### Assignment:
Nothing but a number is wanted here: the tally of lines in the material below that include "selected".

### Stored data:

(* ===== verification/SqlUsers.v ===== *)
(** * internal/userstore/sqlite.go: the user store on SQLite

    The database engine is a parameter: [UserDB] has the statements the store executes, as data, and
    [UserDBLaws] what SQL promises of them, on the rows of the table [users].  A statement may fail;
    [reliable] says that only violations of the table's UNIQUE and PRIMARY KEY constraints do.  The
    texts stored in the columns (JSON of the regions, RFC 3339 times) are made by parameters too.

    The store is proved to refine the in-memory table of [UserStore]: the same calls get the same
    answers. *)
From S2P Require Import Prelude GoTime AdminAPI UserStore.

Open Scope Z_scope.

(** A row of the table [users], and the columns that are searched. *)
Record row := mkRow {
  w_id : string; w_username : string; w_hash : string; w_regions : string; w_status : string;
  w_created : string; w_updated : string
}.
Inductive column := CId | CUsername | CTokenHash.
Definition cell (c : column) (w : row) : string :=
  match c with CId => w_id w | CUsername => w_username w | CTokenHash => w_hash w end.

(** The statements: [INSERT], [UPDATE ... WHERE id=?] with or without the hash, [DELETE ... WHERE id=?]. *)
Inductive statement :=
| SInsert (w : row)
| SUpdate (regions status updated : string) (hash : option string) (id : string)
| SDelete (id : string).

Class UserDB (D : Type) := {
  db_Exec : statement → D → result string Z * D;                        (* the number of rows affected *)
  db_Query : option (column * string) → D → result string (list row)    (* all rows, or those with a value *)
}.

(** ** The engine's promises *)

Definition selected (q : option (column * string)) (w : row) : Prop :=
  match q with Some (c, v) => cell c w = v | None => True end.
#[export] Instance selected_dec q w : Decision (selected q w).
Proof. destruct q as [[]|]; simpl; apply _. Defined.
(** A call of [Append] is the steps of its check and its send. *)
Lemma Append_ainv b0 acc a ev :
  ainv b0 acc a →
  ∃ acc', ainv b0 (acc ++ acc') (Append ev a) ∧ a_cap (Append ev a) = a_cap a ∧
    (acc' = [] ∨ acc' = [ev]) ∧
    (a_closed a = false → (length (a_ch a) < a_cap a)%nat → acc' = [ev]).
Proof.
  intros Hi. unfold Append. destruct (a_closed a) eqn:Ec; [by exists []; rewrite app_nil_r; split_and!; [| |left|]|].
  destruct (append_send ev a) as [acc' a'] eqn:Es. exists acc'. split_and!.
  - assert (append_send ev ((append_check ev a) <| a_sending := a_sending a |>) = (acc', a')) as Es'.
    { unfold append_check. rewrite Ec. by destruct a. }
    rewrite <- (app_nil_r acc) in Hi |- *. eapply astep_ainv.
    + by eapply (as_send ev [] (a_sending a) (append_check ev a)); [unfold append_check; rewrite Ec|].
    + rewrite <- (app_nil_r (acc ++ [])). eapply astep_ainv; [apply as_check|done].
  - unfold append_send in Es. destruct (a_chClosed a); [by simplify_eq|]. case_decide; by simplify_eq.
  - unfold append_send in Es. destruct (a_chClosed a); [simplify_eq; auto|]. case_decide; simplify_eq; auto.
  - intros _ Hl. destruct Hi as [_ _ Hf Hch _]. unfold append_send in Es.
    destruct (a_chClosed a) eqn:Ecc.
    { exfalso. assert (a_closed a = true) as E; [|congruence]. apply Hf. destruct (proj1 Hch eq_refl) as [E|E]; by rewrite E. }
    rewrite decide_True in Es by done. by simplify_eq.
Qed.

(** The steps of the writer and of a caller of [Close]. *)
Definition quiet_step (a a' : asyncStore) : Prop :=
  run_receive a = Some a' ∨ run_write a = Some a' ∨ a' = close_swap a ∨ close_channel a = Some a' ∨ close_wait a = Some a'.

Lemma quiet_ainv b0 acc a a' : quiet_step a a' → ainv b0 acc a → ainv b0 acc a' ∧ a_cap a' = a_cap a.
Proof.
  intros Hq Hi. split.
  - rewrite <- (app_nil_r acc). eapply astep_ainv; [|done]. destruct Hq as [?|[?|[->|[?|?]]]]; by constructor.
  - unfold quiet_step, run_receive, run_write, close_swap, close_channel, close_wait in Hq.
    destruct Hq as [Hq|[Hq|[->|[Hq|Hq]]]]; [..|by destruct (a_closed a)| |];
      repeat case_match; simplify_eq; done.
Qed.

(** [Close] is what its steps and those of the writer come to. *)
Lemma write_steps a :
  ∃ a', rtc quiet_step a a' ∧
    a' = a <| a_b := foldl (λ b e, write e b) (a_b a) (option_list (a_writing a) ++ a_ch a) |>
           <| a_ch := [] |> <| a_writing := None |>.
Proof.
  eexists. split; [|done]. remember (a_ch a) as q eqn:Eq. revert a Eq.
  assert (∀ a, ∃ a1, rtc quiet_step a a1 ∧
    a1 = a <| a_b := foldl (λ b e, write e b) (a_b a) (option_list (a_writing a)) |> <| a_writing := None |>) as Hw.
  { intros a. eexists. split; [|done]. destruct (a_writing a) as [ev|] eqn:Ew.
    - apply rtc_once. right. left. unfold run_write. by rewrite Ew.
    - destruct a; simpl in *; by subst. }
  induction q as [|ev q IH]; intros a Eq.
  - destruct (Hw a) as (a1 & Hr & ->). rewrite app_nil_r. destruct a; simpl in *; by subst.
  - destruct (Hw a) as (a1 & Hr & E1). etrans; [exact Hr|].
    eapply rtc_l; [left; unfold run_receive; rewrite E1; simpl; by rewrite <- Eq|].
    rewrite foldl_app. by apply (IH (mkAsync _ q _ _ _ (Some ev) _ _)).
Qed.

Lemma Close_steps a :
  a_closed a = false → a_closing a = COpen → rtc quiet_step a (snd (Close a)).
Proof.
  intros Hc Ho. unfold Close. rewrite Hc. destruct (close _) as [err b] eqn:Eb. simpl.
  destruct (write_steps a) as (a1 & Hr & E1). etrans; [exact Hr|].
  eapply rtc_l; [right; right; by left|]. unfold close_swap. rewrite E1. simpl. rewrite Hc.
  eapply rtc_l; [do 3 right; left; done|]. simpl.
  apply rtc_once. do 4 right. unfold close_wait. simpl. by rewrite Eb.
Qed.

(** The steps the writer and [Close] take by themselves. *)
Definition drain_step (a a' : asyncStore) : Prop :=
  run_receive a = Some a' ∨ run_write a = Some a' ∨ close_wait a = Some a'.

(** The steps they have left: every step takes one. *)
Definition steps_left (a : asyncStore) : nat :=
  2 * length (a_ch a) + length (option_list (a_writing a)) + (if a_closing a is CDone then 0 else 1).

### Your response:
2